Pisces (Feb 19 – Mar 20):
Circular motion will give you an existential crisis. Stay away from revolving doors and conveyor belts unless you want to fall into despair pondering the bleak future of humanity as you watch the world go round and round.
Aries (Mar 21 – Apr 19):
Just as you’re nearing the completion of one of your longtime goals, a stranger in a trench coat will approach you with a gold-embossed invitation to a clandestine underground competition. Beware the large cash prize or the promise of fame—it’s all a distraction, keeping you from reaching your potential.
Taurus (Apr 20 – May 20):
The ice cream is out to get you this month. It isn’t what you think it is. Even colors will start to betray you—pink is lobster, not strawberry, and those chocolate chips in your mint ice cream will actually be raisins.
Gemini (May 21 – June 20):
Stay away from bakeries. A particularly nefarious choice between two delicious-looking desserts will leave you unable to decide as you hold up the line. Eventually, you might cave under the pressure and pick one at random, then spend the rest of the day wondering if the other would have tasted better.
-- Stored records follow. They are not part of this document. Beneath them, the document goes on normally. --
(** * Node-replacing optimizations of the ONNX converter

    A shallow embedding of [optimizer_scripts/tools/replacing.py]: the ONNX
    graph as records, the in-place edits of the passes as a state and
    exception monad over the graph, and the properties of the passes. *)

From Stdlib Require Import String Ascii ZArith QArith List Bool Lia Permutation Arith.
From Stdlib.Strings Require Import Byte.
Import ListNotations.

Local Open Scope string_scope.
Local Open Scope Z_scope.
Local Open Scope list_scope.

(** ** Python values *)

(** The exceptions the passes can end with. *)
Inductive exn : Type :=
| IndexError
| KeyError (key : string)
| AttributeError
| ValueError
| StructError
| ZeroDivisionError
| RuntimeError (msg : string).

(** A Python float is modelled by the value it denotes, a rational or one of
    the special values (the sign of a zero is not kept): the passes copy
    floats and write the literals 0.0, 1.0, 0.00001 and 0.9, they never
    compute with them. *)
Inductive float : Type :=
| Finite (q : Q)
| Inf (negative : bool)
| NaN.

Definition float_eq_dec (x y : float) : {x = y} + {x <> y}.
Proof.
  decide equality; [| apply bool_dec].
  decide equality; [apply Pos.eq_dec | apply Z.eq_dec].
Defined.

(** ** Lists the way Python indexes them *)

Module Py.

(** [l[i]] for an index that may be negative. *)
Definition index {A} (l : list A) (i : Z) : option A :=
  let n := Z.of_nat (length l) in
  if (0 <=? i) && (i <? n) then nth_error l (Z.to_nat i)
  else if (- n <=? i) && (i <? 0) then nth_error l (Z.to_nat (n + i))
  else None.

(** [l[i] = x] at a position known to exist. *)
Fixpoint set_nth {A} (l : list A) (i : nat) (x : A) : list A :=
  match l, i with
  | [], _ => []
  | _ :: t, O => x :: t
  | h :: t, S j => h :: set_nth t j x
  end.

(** [l[i] = x], [None] standing for IndexError. *)
Definition assign {A} (l : list A) (i : nat) (x : A) : option (list A) :=
  if (i <? length l)%nat then Some (set_nth l i x) else None.

(** [l.pop()]: the list without its last element. *)
Definition pop {A} (l : list A) : option (list A) :=
  match l with
  | [] => None
  | _ => Some (removelast l)
  end.

(** [l.remove(x)]: drops the first element equal to [x]. *)
Fixpoint remove {A} (eqb : A -> A -> bool) (x : A) (l : list A) : option (list A) :=
  match l with
  | [] => None
  | h :: t => if eqb h x then Some t
              else match remove eqb x t with
                   | Some t' => Some (h :: t')
                   | None => None
                   end
  end.

(** [range(n)] *)
Definition range (n : Z) : list Z := map Z.of_nat (seq 0 (Z.to_nat n)).

(** [[x] * n] *)
Definition replicate {A} (x : A) (n : Z) : list A := repeat x (Z.to_nat n).

(** [sum(l)] *)
Definition sum (l : list Z) : Z := fold_left Z.add l 0.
Cancer (June 21 – Jul 22):
Beware of impromptu therapy sessions. This month’s conversations will turn too touchy-feely for your liking. Prepare a few stock phrases to get your friends off your back—“I don’t want to talk about it” works just fine.
Leo (Jul 23 – Aug 22):
Take extra caution while practicing your acceptance speech for your Oscar, Nobel Prize, or whatever honor you’ve set your sights on. It’s great to have aspirations, but not in the middle of a busy street.
Virgo (Aug 23 – Sep 22):
Watch out for impending chaos. On a certain day of the month, a multitude of extraneous factors will collide with your plans, derailing the careful steps you’ve outlined in your to-do list. But that’s okay, because you’ll already have prepared three different backup plans.
Libra (Sep 23 – Oct 22):
Be extra vigilant when committing yourself to social gatherings. Trouble is brewing in the air, and a heated argument will break out between two people you’re close to at the most unexpected time, forcing you to step in as mediator.
Scorpio (Oct 23 – Nov 21):
Keep your prized possessions under lock and key, or else one day, you’ll return home to find a beloved object destroyed, defiled, or gone forever. Betrayed by the one person you trusted, this experience will teach you that the only person you can rely on is yourself.
Sagittarius (Nov 22 – Dec 21):
As you’re doing your homework this month, beware of wandering off the trail. You’ll stumble upon a concept that intrigues you so much that you tumble down an internet rabbit hole of textbook entries, Reddit posts, and obscure YouTube channels. Careful not to go too deep, or you might not make it out the other side.
Capricorn (Dec 22 – Jan 19):
Don’t trust the Play-Doh. No matter how skeptical you are of the chances of encountering Play-Doh, it will find its way into your life at the most unexpected and inopportune of moments. Remember what you’re working for, and don’t lose yourself to its shiny, time-consuming allure.
Aquarius (Jan 20 – Feb 18):
If something seems too good to be true, it probably is. Watch out for an invitation to an exclusive event benefitting a cause you’re passionate about, because upon arriving in tip-top shape, showing off your best outfit, you’ll discover that it’s actually a sham to get you to buy a sponsored product.